USDA requires bulk testing of raw milk supply for bird flu virus

The nation’s milk supply must be tested for the bird flu virus H5N1 under a new order announced Friday by the U.S. Department of Agriculture (USDA). 

The rules require unpasteurized milk samples from dairy farms, bulk milk transporters or dairy processing facilities to be collected and shared with USDA for testing upon request from the government.  

Herd owners with cattle that tested positive for the virus will also be required to provide epidemiological details to help with contact tracing and disease surveillance under the new rules. It also requires private laboratories and state veterinarians to report positive results that come from tests done on raw milk samples drawn as part of the new strategy. 

The announcement comes more than a year after the virus began circulating through dairy cattle, and as criticism mounts about the lack of testing and tracking of people or animals who may be infected with the virus. 

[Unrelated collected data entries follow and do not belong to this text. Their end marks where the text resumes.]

(** The command itself, past every check: acknowledged, then applied. *)
Definition apply_command (w : Moment) (command : RealtimeCommand) (s : session) : session :=
  let commandID := command_CommandID command in
  let s := set_seen ({[commandID]} ∪ seen s) s in
  let s := emit (EvCommandAccepted false) (Some commandID) s in
  match command with
  | CmdSessionClose _ => finish w RealtimeClosedByClient None None StatusNormalClosure s
  | _ =>
      let s := act (Applied command (m_Send w command)) s in
      match m_Send w command with
      | Some err =>
          match AsUnsupported err with
          | Some (code, param) =>
              let refusal := NewError requestID code in
              emit (EvError false (if param =s "" then refusal else WithParam param refusal)) (Some commandID) s
          | None =>
              finish w RealtimeUpstreamError (Some (upstreamError requestID (r_Provider session_Route) err)) (Some commandID)
                StatusNormalClosure s
          end
      | None => set_inputBytes (inputBytes s + commandInputAudio command) s
      end
  end.

(** Whether the signed-envelope lane refuses a command of this session. *)
Definition refuses_transcription (command : RealtimeCommand) : bool :=
  match command with
  | CmdSessionUpdate _ config => present (up_InputAudioTranscription config) && negb public
  | _ => false
  end.

Definition isResume (command : RealtimeCommand) : bool := match command with CmdSessionResume _ _ => true | _ => false end.

(** [receive], a frame *)
Definition receive (w : Moment) (conn : nat) (text : bool) (data : string) (s : session) : session :=
  if negb (bool_decide (attached s = Some conn)) then s
  else if negb text then
    finish w RealtimeClosedByClient (Some (NewError requestID CodeInvalidRequest)) None StatusUnsupportedData s
  else
    match DecodeRealtimeCommand (ss_parse_command cfg data) requestID with
    | None => emit (EvError false (NewError requestID CodeInvalidRequest)) (commandIDOf data) s
    | Some command =>
        let s := set_idle (Some (IdleTimeoutMs limits * Millisecond)%Z) s in
        let commandID := command_CommandID command in
        if isResume command then emit (EvError false (NewError requestID CodeInvalidRequest)) (Some commandID) s
        else if refuses_transcription command
        then emit (EvError false (EnvelopeInputTranscriptionRefused requestID)) (Some commandID) s
        else if bool_decide (commandID ∈ seen s) then emit (EvCommandAccepted true) (Some commandID) s
        else if (MaxInputAudioBytes limits <? inputBytes s + commandInputAudio command)%Z
        then finish w RealtimeLimitExceeded (Some (NewError requestID CodeRequestTooLarge)) (Some commandID)
               StatusNormalClosure s
        else if isResponseCreate command && (MaxResponses limits <=? responses s)%Z
        then finish w RealtimeLimitExceeded (Some (NewError requestID CodeOutputLimitExceeded)) (Some commandID)
               StatusNormalClosure s
        else apply_command w command s
    end.

(** [markOutput] *)
Definition markOutput (w : Moment) (s : session) : session :=
  if IsZero (firstOutputAt s) then set_firstOutputAt (m_now w) s else s.

(** The fields an upstream event adds to, or the ceiling it would pass. *)
Definition count_event (w : Moment) (event : RealtimeServerEvent) (s : session) : option session :=
  match event with
  | EvResponseCreated _ =>
      if (MaxResponses limits <=? responses s)%Z then None else Some (set_responses (responses s + 1) s)
  | EvOutputAudioDelta _ _ _ _ data =>
      let decoded := DecodedRealtimeAudioBytes data in
      if (MaxOutputAudioBytes limits <? outputBytes s + decoded)%Z then None
      else Some (markOutput w (set_outputBytes (outputBytes s + decoded) s))
  | EvTextDelta _ _ _ _ | EvTranscriptDelta _ _ _ _ _ | EvTranscriptInterim _ _ _ _ | EvToolCall _ _ _ _ _ _ =>
      Some (markOutput w s)
  | _ => Some s
  end.

Definition name_deployment (event : RealtimeServerEvent) : RealtimeServerEvent :=
  match event with
  | EvResponseDone responseID status finishReason _ reported source =>
      EvResponseDone responseID status finishReason (r_DeploymentID session_Route) reported source
  | _ => event
  end.

(** [upstream], an event *)
Definition upstream_event (w : Moment) (event : option RealtimeServerEvent) (commandID : option string)
    (reported : list UsageQuantity) (s : session) : session :=
  let s := set_units (add_units reported (units s)) s in
  match event with
  | None => s
  | Some event =>
      match count_event w event s with
      | None =>
          finish w RealtimeLimitExceeded (Some (NewError requestID CodeOutputLimitExceeded)) None StatusNormalClosure s
      | Some s => emit (name_deployment event) commandID s
      end
  end.

(** [upstream], the end *)
Definition upstream_end (w : Moment) (err : GoError) (s : session) : session :=
  if Is err "provider: the upstream ended the realtime session"
  then finish w RealtimeUpstreamClosed None None StatusNormalClosure s
  else if m_ctx_done w then finish w RealtimeServerShutdown None None StatusNormalClosure s
  else finish w RealtimeUpstreamError (Some (upstreamError requestID (r_Provider session_Route) err)) None StatusNormalClosure s.

(** [resume] *)
Definition resume (commandID : string) (afterSequence : Z) (s : session) : session :=
  if closed s then act (Replied false) s
  else
    match after afterSequence (sequence s) (s_replay s) with
    | None => act (Replied false) s
    | Some missed =>
        let s := match attached s with Some conn => detach conn StatusGoingAway s | None => s end in
        let s := connect (Z.to_nat (afterSequence + 1)) s in
        let s := foldl (fun s encoded => write encoded s) s missed in
        act (Replied true) (emit (EvSessionResumed afterSequence) (Some commandID) s)
    end.

(** One case of the select; a timer fires only while it is armed. *)
Definition step (w : Moment) (i : Input) (s : session) : session :=
  match i with
  | InFrame conn text data => receive w conn text data s
  | InEnded conn => detach conn StatusGoingAway s
  | UpEvent event commandID reported => upstream_event w event commandID reported s
  | UpEnded err => upstream_end w err s
  | Attach commandID afterSequence => resume commandID afterSequence s
  | IdleFired => if present (idle s) then finish w RealtimeIdleTimeout None None StatusNormalClosure s else s
  | ExpiryFired => if present (expiry s) then finish w RealtimeMaxDuration None None StatusNormalClosure s else s
  | ResumeFired => if present (resumeTimer s) then finish w RealtimeResumeExpired None None StatusNormalClosure s else s
  | Shutdown => finish w RealtimeServerShutdown None None StatusNormalClosure s
  end.

(** [run], up to the loop *)
Definition start (w : Moment) (s : session) : session :=
  let s := connect 0 s in
  if negb (opened opening) then
    finish w (if m_shutdown w || m_ctx_done w then RealtimeServerShutdown else RealtimeNoRouteAvailable)
      (opening_Failure opening) None StatusNormalClosure s
  else
    let s :=
      emit (EvSessionCreated (r_ModelReference session_Route) (r_Provider session_Route) (r_DeploymentID session_Route) (Kind_ request)
              (ses_Config request) limits (Milliseconds (ss_resumeWindow cfg)) (NewTimestamp (m_now w))
              (NewTimestamp (Add (m_now w) (MaxDurationMs limits * Millisecond)))) None s in
    set_idle (Some (IdleTimeoutMs limits * Millisecond)%Z) (set_expiry (Some (MaxDurationMs limits * Millisecond)%Z) s).

(** [run]: the loop takes whatever comes until the session is closed. *)
Definition run_loop (inputs : list (Moment * Input)) (s : session) : session :=
  foldl (fun s wi => if closed s then s else step wi.1 wi.2 s) s inputs.

Definition run (w : Moment) (inputs : list (Moment * Input)) : session :=
  run_loop inputs (start w newSession).

End Session.

(** ** An example: a frame of audio, a reconnection, and the client's close *)

Definition example_header (id : string) : CommandHeader := mkCommandHeader 1 "req" id.
Definition example_command (data : string) : option RealtimeCommand :=
  if data =s "append" then Some (CmdInputAudioAppend (example_header "c1") "aGVsbG8=")
  else if data =s "close" then Some (CmdSessionClose (example_header "c2")) else None.
Definition example_setting : Setting :=
  mkSetting example_session true (opening example_opening) (30 * Second) 8192 1048576 None None
    (fun h _ => Some ("event " +:+ Itoa (h_Sequence h))) (fun _ => Some "report") example_command (fun _ => None) (fun _ => true).
Definition example_moment : Moment := mkMoment 3000 (fun _ => None) None false false 6000 3000.
Definition example_heard : Input :=
  UpEvent (Some (EvTranscriptDone "input_audio" "i" 0 None "hello")) None [mkQuantity UnitAudioInputMilliseconds 7].
Definition example_inputs : list (Moment * Input) :=
  pair example_moment <$> [InFrame 0 true "append"; InFrame 0 true "append"; example_heard; InEnded 0; Attach "c3" 1].
Definition example_ended : list (Moment * Input) := example_inputs ++ [(example_moment, InFrame 1 true "close")].
(* ===== verification/RealtimeEnd.v ===== *)
(** * How a realtime session ends (internal/realtime/session.go)

    A session ends once and settles once: [session.closed] is the last event of
    its log, the provider session is closed, and the settlement it makes is one
    its request can be settled with.  Until then its timers are armed, so it
    does end. *)

From S2P Require Import Prelude Ids Text CustomerLimit Contract Request Provider KeyPool ProviderCost.
From S2P Require Import Adapter Inventory Retry Settle PublicContract RealtimeContract SessionOpen Replay Realtime RealtimeLog.

Definition handed (s : session) : list SessionSettlement := omap handed_of (trace s).
Definition upstream_closes (s : session) : list unit := omap upstream_closed_of (trace s).

Section Ending.
Variable cfg : Setting.
Hypothesis closing_encodes : forall h e, closing_event e = true -> is_Some (ss_encode cfg h e).

(** What [finish] may say before it closes. *)
Definition last_words (a : Act) : Prop :=
  quiet a \/ exists h f enc, a = Emitted h (told_as cfg (EvError true f)) enc.

Lemma told_as_closing e : closing_event (told_as cfg e) = closing_event e.
Proof. unfold told_as. destruct (ss_public cfg); [by destruct e|done]. Qed.

(** The trace of a finish, in order. *)
Lemma finish_trace w reason failure cid code s :
  closed s = false -> exists words h ev enc q ending settlement q',
    trace (finish cfg w reason failure cid code s) =
      trace s ++ words ++ [Emitted h (told_as cfg ev) enc] ++ q ++
      (if opened (ss_opening cfg) then [UpstreamClosed] else []) ++ [Settled ending settlement] ++
      (if ss_public cfg then [HandedOver settlement] else []) ++ q' /\
    closing_event ev = true /\ Forall last_words words /\ Forall quiet q /\ Forall quiet q' /\
    attached (finish cfg w reason failure cid code s) = None /\ closed (finish cfg w reason failure cid code s) = true /\
    ending = end_of cfg w reason failure
               (if present (if opened (ss_opening cfg) then m_Measured w else None) then UsageOxyMeasured else UsageProviderReported)
               (finish cfg w reason failure cid code s) /\
    settlement = SettleSession (ss_costs cfg) (m_measuredAt w) (ss_recorder cfg) (ss_public cfg) (m_latency w)
                   (ss_opening cfg) ending /\
    units (finish cfg w reason failure cid code s) =
      add_units (if opened (ss_opening cfg) then default [] (m_Measured w) else []) (units s) /\
    same_tally s (finish cfg w reason failure cid code s).
Proof.
  intros Hc. rewrite finish_split by done. unfold finish_before. cbv zeta.
  set (s1 := match failure with Some f => emit cfg (EvError true f) cid (set_closed s) | None => set_closed s end).
  assert (same_counts (set_closed s) s1 /\ exists words, trace s1 = trace s ++ words /\ Forall last_words words) as (C1 & words & T1 & Hw).
  { unfold s1. destruct failure as [f|]; [|split; [done|exists []; by rewrite app_nil_r]]. split; [apply emit_counts|].
    destruct (emit_trace cfg (EvError true f) cid (set_closed s)) as [[_ ->]|(enc & tail & _ & -> & Hq)].
    - exists []. by rewrite app_nil_r.
    - eexists. split; [done|]. constructor; [right; eauto|]. eapply Forall_impl; [exact Hq|]. by left. }
  clearbody s1. set (s2 := match (if opened (ss_opening cfg) then m_Measured w else None) with Some m => _ | None => s1 end).
  assert (trace s2 = trace s1 /\ closed s2 = true /\
    units s2 = add_units (if opened (ss_opening cfg) then default [] (m_Measured w) else []) (units s) /\ same_tally s s2)
    as (T2 & C2 & U2 & Y2).
  { assert (same_tally s s1) as Y1 by exact (same_counts_tally (set_closed s) s1 C1).
    unfold s2. rewrite <-(sc_units _ _ C1 : units s1 = units s). destruct C1 as [C1 _ _ _ _ _ _ _].
    destruct (opened _); [destruct (m_Measured w)|]; done. }
  clearbody s2. set (ev := EvSessionClosed _ _ _ _ _). assert (closing_event ev = true) as Hev by done.
  destruct (emit_trace cfg ev None s2) as [[He _]|(enc & q & _ & T3 & Hq)].
  { destruct (closing_encodes (header_of cfg None s2) (told_as cfg ev)) as [x Hx]; [by rewrite told_as_closing|congruence]. }
  pose proof (emit_counts cfg ev None s2) as C3. set (s3 := emit cfg ev None s2) in *. clearbody s3 ev.
  set (s4 := if opened _ then act UpstreamClosed s3 else s3).
  assert (trace s4 = trace s3 ++ (if opened (ss_opening cfg) then [UpstreamClosed] else []) /\ same_counts s3 s4) as [T4 C4].
  { unfold s4. destruct (opened _); [done|]. by rewrite app_nil_r. }
  clearbody s4. set (ending := end_of _ _ _ _ _ _). set (st := SettleSession _ _ _ _ _ _ _).
  set (s5 := if ss_public cfg then _ else _).
  assert (trace s5 = trace s4 ++ [Settled ending st] ++ (if ss_public cfg then [HandedOver st] else []) /\ same_counts s4 s5) as [T5 C5].
  { unfold s5. destruct (ss_public cfg); cbn; by rewrite <-?app_assoc. }
  assert (same_counts s2 s5) as C25 by by rewrite C3, C4. clearbody s5.
  set (s6 := finish_after cfg code st s5).
  assert (exists q', trace s6 = trace s5 ++ q' /\ Forall quiet q' /\ attached s6 = None /\ same_counts s5 s6) as (q' & T6 & Hq' & A6 & C6).
  { unfold s6, finish_after. set (s5' := match attached s5 with Some _ => _ | None => s5 end).
    assert (exists q0, trace s5' = trace s5 ++ q0 /\ Forall quiet q0 /\ same_counts s5 s5') as (q0 & T0 & H0 & C0).
    { assert (exists q0, trace s5 = trace s5 ++ q0 /\ Forall quiet q0 /\ same_counts s5 s5) as Hid.
      { exists []. by rewrite app_nil_r. }
      unfold s5'. destruct (attached s5); [|done]. destruct (settlement_Report st); [|done]. destruct (negb _); [|done].
      destruct (ss_encode_report _ _) as [r|]; [|done]. destruct (write_trace cfg r s5) as (q0 & ? & ?).
      exists q0. split_and!; [done|done|apply write_counts]. }
    clearbody s5'. destruct (attached s5') as [c|] eqn:Ea.
    - exists (q0 ++ [Closing c code]). cbn. rewrite T0, <-app_assoc. split_and!; [done|apply Forall_app; by repeat constructor|done|].
      etransitivity; [exact C0|done].
    - exists q0. done. }
  assert (same_counts s2 s6) as C26 by by rewrite C25. clearbody s6.
  exists words, (header_of cfg None s2), ev, enc, q, ending, st, q'.
  split; [by rewrite T6, T5, T4, T3, T2, T1, <-!app_assoc|].
  split_and!; try done; [by rewrite (sc_closed _ _ C26)| |by rewrite (sc_units _ _ C26)|].
  2:{ etransitivity; [exact Y2|by apply same_counts_tally]. }
  unfold ending, end_of. rewrite (sc_units _ _ C26), (sc_first _ _ C26), <-(sc_units _ _ C3), <-(sc_units _ _ C4),
    <-(sc_first _ _ C3), <-(sc_first _ _ C4). done.
Qed.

Agriculture Secretary Tom Vilsack in a statement said the new strategy is aimed at better controlling the outbreak.  

It “will give farmers and farmworkers better confidence in the safety of their animals and ability to protect themselves, and it will put us on a path to quickly controlling and stopping the virus’ spread nationwide,” Vilsack said. 

The new rules replace existing voluntary guidance, which had made it difficult to track the virus’s spread because many farms weren’t complying with testing either farmworkers or cattle herds. 

The department said a “structured, uniform, and mandatory testing system” will help swiftly identify which states, and specific herds within them, are affected with H5N1 and “inform critical efforts to protect farmworkers to help lower their risk of exposure.” 

The first round of testing is scheduled to begin the week of Dec. 16 in California, Colorado, Michigan, Mississippi, Oregon and Pennsylvania. 

USDA it still requires the mandatory testing of lactating dairy cows prior to interstate shipment and requires that all privately owned laboratories and state veterinarians report positive test results connected with those tests. That requirement was instituted in April.